• _What you have to do_
Scan the records for the word "right". Report each line where it occurs.

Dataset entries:
+ + + +
Definition ViewMarkets (c : reqctx) (limit offset : Z) : M St (result page) :=
  let op := "MarketViewer.ViewMarkets" in
  match getRoleKeyFromContext c with
  | Err err => mret (Err (wrap op err))
  | Ok roleKey =>
      let limit := normalizeLimit limit (vw_defaultLimit cfg) (vw_maxLimit cfg) in
      if max_i64 <? offset then mret (Err (wrap op (ESentinel ErrInvalidPagination)))
      else if (offset =? 0) && (limit <=? vw_cacheLimit cfg) then
        let! r := tryLoadHeadPage roleKey limit in
        mret (map_err (wrap op) r)
      else
        let! r := GetMarketsPage roleKey limit offset in
        match r with
        | Err pageError =>
            mret (Err (wrap op (if is_sent Repo_ErrMarketStoreIsEmpty pageError
                                then ESentinel ErrMarketsNotFound else pageError)))
        | Ok markets => mret (map_err (wrap op) (buildPageResponse markets limit offset))
        end
  end.

Definition validateMarketAccess (roleKey : string) (market : Market) (id : UUID) : option error :=
  if bool_decide (roleKey = roleAdminKey) then None
  else if bool_decide (roleKey = roleViewerKey) then
    match mkt_DeletedAt market with Some _ => Some (EMarketNotFound id) | None => None end
  else if bool_decide (roleKey = roleUserKey) then
    match mkt_DeletedAt market with
    | Some _ => Some (EMarketNotFound id)
    | None => if negb (mkt_Enabled market) then Some (EDisabled id) else None
    end
  else Some (ESentinel ErrUserRoleNotSpecified).

Definition handleWarmupSetError (id : UUID) (market : Market) (cleanupCorruptedCache : bool) : M St Market :=
  if negb cleanupCorruptedCache then mret market
  else DeleteMarketByID id ;;! mret market.

Definition loadMarketAndWarmCache (id : UUID) (cleanupCorruptedCache : bool) : M St (result Market) :=
  let op := "MarketViewer.loadMarketAndWarmCache" in
  let! r := cached_GetMarketByID id in
  match r with
  | Ok market => mret (Ok market)
  | Err _ =>
      let! r := store_GetMarketByID id in
      match r with
      | Err err => mret (Err (wrap op err))
      | Ok market =>
          let! s := SetMarketByID market (vw_cacheTTL cfg) in
          match s with
          | Err _ => let! m := handleWarmupSetError id market cleanupCorruptedCache in mret (Ok m)
          | Ok _ => mret (Ok market)
          end
      end
  end.

(** singleflight.Group.Do runs the function for the first caller of the key and
    gives its result to the others that wait for it. *)
Definition getMarketWithSingleFlight (id : UUID) (cleanupCorruptedCache : bool) : M St (result Market) :=
  let! r := loadMarketAndWarmCache id cleanupCorruptedCache in
  mret (map_err (wrap "MarketViewer.getMarketWithSingleFlight") r).

Definition getMarketActual (id : UUID) : M St (result Market) :=
  let! r := cached_GetMarketByID id in
  match r with
  | Ok market => mret (Ok market)
  | Err err =>
      let! r := getMarketWithSingleFlight id (is_sent Repo_ErrMarketCacheCorrupted err) in
      mret match r with
           | Err err => if errors_Is err Repo_ErrMarketNotFound then Err (EMarketNotFound id)
                        else Err (wrap "MarketViewer.getMarketActual" err)
           | Ok market => Ok market
           end
  end.

Definition GetMarketByID (c : reqctx) (id : UUID) : M St (result Market) :=
  let op := "MarketViewer.GetMarketByID" in
  match getRoleKeyFromContext c with
  | Err err => mret (Err (wrap op err))
  | Ok roleKey =>
      try! market := getMarketActual id else (λ e, e) in
      mret match validateMarketAccess roleKey market id with
           | Some err => Err (wrap op err)
           | None => Ok market
           end
  end.

(** Keys of all roles when the store is empty. *)
Definition invalidateMarketsCache : M St (result unit) :=
  let op := "MarketViewer.invalidateMarketsCache" in
  let! r := for_each cacheRoleKeys (λ roleKey,
    let! r := DeleteMarkets roleKey in
    mret match r with
         | Err err => Some (wrap (op +:+ ": delete cache for role " +:+ roleKey) err)
         | Ok _ => None
         end) in
  mret match r with Some e => Err e | None => Ok tt end.

Definition RefreshAll : M St (result unit) :=
  let op := "MarketViewer.RefreshAll" in
  let! r := for_each cacheRoleKeys (λ roleKey,
    let! r := GetMarketsPage roleKey (wrap_u 64 (vw_cacheLimit cfg + 1)) 0 in
    match r with
    | Err err =>
        if is_sent Repo_ErrMarketStoreIsEmpty err then let! i := invalidateMarketsCache in mret (Some i)
        else mret (Some (Err (wrap (op +:+ ": load head cache for role " +:+ roleKey) err)))
    | Ok markets =>
        let! s := SetMarkets markets roleKey (vw_cacheTTL cfg) in
        mret match s with
             | Err err => Some (Err (wrap (op +:+ ": set cache for role " +:+ roleKey) err))
             | Ok _ => None
             end
    end) in
  mret (default (Ok tt) r).

(** errors.Join of a non-empty list. *)
Fixpoint join_all (e : error) (l : list error) : error :=
  match l with [] => e | e' :: l => EJoin (String "010" "") e (join_all e' l) end.

Fixpoint invalidate_ids (ids : list UUID) (errs : list error) : M St (list error) :=
  match ids with
  | [] => mret errs
  | id :: ids =>
      let! r := DeleteMarketByID id in
      invalidate_ids ids (errs ++ match r with
        | Err err => [wrap ("MarketViewer.InvalidateByIDs: delete market by id cache for market " +:+
                            uuid_string id) err]
        | Ok _ => []
        end)
  end.

Definition InvalidateByIDs (ids : list UUID) : M St (result unit) :=
  let! errs := invalidate_ids (dedup [] ids) [] in
  mret match errs with [] => Ok tt | e :: l => Err (join_all e l) end.

(** spot_instrument_handler.go. *)
Context `{PB : PbTime}.

Definition handle_ViewMarkets (c : reqctx) (request : option (Z * Z)) :
    M St (result (list MarketMsg * Z * bool)) :=
  match request with
  | None => mret (Err (EStatus 3 "request is required"))
  | Some (limit, offset) =>
      let! r := ViewMarkets c limit offset in
      mret (res_map (λ '(markets, nextOffset, hasMore), (MarketToProto <$> markets, nextOffset, hasMore)) r)
  end.

Definition handle_GetMarketByID (c : reqctx) (request : option string) : M St (result MarketMsg) :=
  match request with
  | None => mret (Err (EStatus 3 "request is required"))
  | Some market_id =>
      match uuid_parse market_id with
      | None => mret (Err (EStatus 3 "invalid market_id"))
      | Some marketID =>
          let! r := GetMarketByID c marketID in
          mret (res_map MarketToProto r)
      end
  end.
End Viewer.

(** ** The cached form round-trips *)

Section Codec.
Context `{U : GoLib} `{!UuidLaws U} `{MJ : MarketJson} `{!MarketJsonLaws MJ}.

(** A market as Postgres returns it: UTF-8 text and times in the range of
    UnixNano, or an unset update time. *)
Definition market_ok (m : Market) : Prop :=
  utf8_valid (mkt_Name m) = true /\
  (mkt_UpdatedAt m = zero_time \/ in_i64 (mkt_UpdatedAt m)) /\
  match mkt_DeletedAt m with Some t => in_i64 t | None => True end.

Lemma view_roundtrip m : market_ok m -> view_ToDomain (view_FromDomain m) = Ok m.
Proof.
  destruct m as [id name enabled deleted updated]. intros (Hn & Hu & Hd). simpl in *.
  unfold view_ToDomain, view_FromDomain, UnixNano. simpl. rewrite uuid_parse_string. do 2 f_equal.
  - destruct deleted as [t|]; simpl; [by rewrite wrap_s64_small|done].
  - destruct (Z.eqb_spec updated zero_time) as [->|]; [done|]. destruct Hu as [?|Hu]; [done|].
    by rewrite wrap_s64_small.
Qed.

Lemma views_roundtrip l : Forall market_ok l -> views_ToDomain (view_FromDomain <$> l) = Ok l.
Proof.
  induction 1 as [|m l Hm _ IH]; [done|]. rewrite fmap_cons. simpl. rewrite view_roundtrip by done.
  simpl. by rewrite IH.
Qed.

Lemma view_FromDomain_utf8 m : market_ok m -> view_utf8 (view_FromDomain m).
Proof. intros (Hn & _). split; [apply utf8_uuid|done]. Qed.

Lemma encodeMarket_ok m :
  market_ok m -> exists s, encodeMarket m = Ok s /\ decodeCachedMarket s = Ok m.
Proof.
  intros Hm. destruct (json_view _ (view_FromDomain_utf8 m Hm)) as (s & Hs & Hu).
  exists s. split; [done|]. unfold decodeCachedMarket. rewrite Hu. simpl. by apply view_roundtrip.
Qed.

Lemma encodeMarkets_ok l :
  Forall market_ok l -> exists s, encodeMarkets l = Ok s /\ decodeCachedMarkets s = Ok l.
Proof.
  intros Hl. destruct (json_views (view_FromDomain <$> l)) as (s & Hs & Hu).
  { apply Forall_fmap. eapply Forall_impl; [done|]. apply view_FromDomain_utf8. }
  exists s. split; [done|]. unfold decodeCachedMarkets. rewrite Hu. simpl. by apply views_roundtrip.
Qed.
End Codec.

(** ** Roles *)

Section Roles.
Definition is_roleKey (k : string) : Prop := k = roleAdminKey \/ k = roleViewerKey \/ k = roleUserKey.

Lemma effective_role_key roles acc k ok :
  acc = "" \/ is_roleKey acc -> effective_role roles acc = (k, ok) -> ok = true -> is_roleKey k.
Proof.
  revert acc; induction roles as [|r roles IH]; intros acc Hacc; simpl.
  - intros [= <- <-]. case_bool_decide; [done|]. by destruct Hacc.
  - destruct (r =? UserRoleAdmin); [intros [= <- <-] _; by left|].
    destruct (r =? UserRoleViewer); [apply IH; right; right; by left|].
    destruct (r =? UserRoleUser); [|by apply IH]. apply IH.
    case_bool_decide; [right; right; by right|by destruct Hacc; [|right]].
Qed.

Lemma getRoleKey_key c k : getRoleKeyFromContext c = Ok k -> is_roleKey k.
Proof.
  unfold getRoleKeyFromContext, effectiveUserRole. destruct (UserRolesFromContext c) as [roles|]; [|done].
  destruct (effective_role roles "") as [k' ok] eqn:E. destruct ok; [|done]. intros [= <-].
  by eapply effective_role_key; [left| |].
Qed.

(** The access check and the WHERE clause agree. *)
Lemma access_visible k m id :
  is_roleKey k -> validateMarketAccess k m id = None <-> visible k m = true.
Proof.
  intros [-> | [-> | ->]]; unfold validateMarketAccess, visible; simpl; try done;
    destruct (mkt_DeletedAt m); simpl; try done. destruct (mkt_Enabled m); done.
Qed.

(** The markets a role may see: an admin every one, a viewer those that are
    not deleted, a user those that are also enabled. *)
Definition may_see (k : string) (m : Market) : Prop :=
  k = roleAdminKey \/
  (mkt_DeletedAt m = None /\ (k = roleViewerKey \/ (k = roleUserKey /\ mkt_Enabled m = true))).

Lemma visible_may_see k m : is_roleKey k -> visible k m = true <-> may_see k m.
Proof.
  intros [-> | [-> | ->]]; unfold may_see, visible, roleAdminKey, roleViewerKey, roleUserKey; simpl;
    destruct (mkt_DeletedAt m); naive_solver.
Qed.

(** ORDER BY name, id. *)
Definition by_name_then_id `{Collation} (m1 m2 : Market) : Prop :=
  name_le (mkt_Name m1) (mkt_Name m2) = true /\
  (name_le (mkt_Name m2) (mkt_Name m1) = false \/ (mkt_ID m1 <= mkt_ID m2)%N).

Lemma page_order_by_name `{Collation} m1 m2 : page_order m1 m2 -> by_name_then_id m1 m2.
Proof.
  intros [H1 H2]. split; [done|]. destruct (name_le (mkt_Name m2) (mkt_Name m1)); [right; auto|by left].
Qed.

(** What each role is told about a row of the table, or about its absence. *)
Inductive market_answer (k : string) (id : UUID) : option Market -> result Market -> Prop :=
| answer_shown m : may_see k m -> market_answer k id (Some m) (Ok m)
| answer_unknown : market_answer k id None (Err (EMarketNotFound id))
| answer_deleted m :
    k <> roleAdminKey -> mkt_DeletedAt m <> None ->
    market_answer k id (Some m) (Err (wrap "MarketViewer.GetMarketByID" (EMarketNotFound id)))
| answer_disabled m :
    k = roleUserKey -> mkt_DeletedAt m = None -> mkt_Enabled m = false ->
    market_answer k id (Some m) (Err (wrap "MarketViewer.GetMarketByID" (EDisabled id))).

Lemma access_answer k id m : is_roleKey k ->
  market_answer k id (Some m)
    match validateMarketAccess k m id with
    | None => Ok m
    | Some e => Err (wrap "MarketViewer.GetMarketByID" e)
    end.
Proof.
  intros Hk. destruct (validateMarketAccess k m id) as [e|] eqn:He.
  2: { constructor. by apply visible_may_see, (access_visible k m id Hk). }
  destruct Hk as [-> | [-> | ->]]; unfold validateMarketAccess in He; simpl in He; [done|..];
    destruct (mkt_DeletedAt m) eqn:Hd; simplify_eq; [by constructor; [|rewrite Hd]..|].
  destruct (mkt_Enabled m) eqn:Hm; simpl in He; simplify_eq. by constructor.
Qed.
End Roles.

(** ** Pages *)

Section Pages.
(** The page of a list, as a specification. *)
Definition page_at (l : list Market) (limit offset : Z) : page :=
  let rest := drop (Z.to_nat offset) l in
  if limit <? len rest then (take (Z.to_nat limit) rest, offset + limit, true) else (rest, 0, false).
+ + + +
• _Answer for this exercise_
    destruct (r =? UserRoleViewer); [apply IH; right; right; by left|].
    case_bool_decide; [right; right; by right|by destruct Hacc; [|right]].
  intros [H1 H2]. split; [done|]. destruct (name_le (mkt_Name m2) (mkt_Name m1)); [right; auto|by left].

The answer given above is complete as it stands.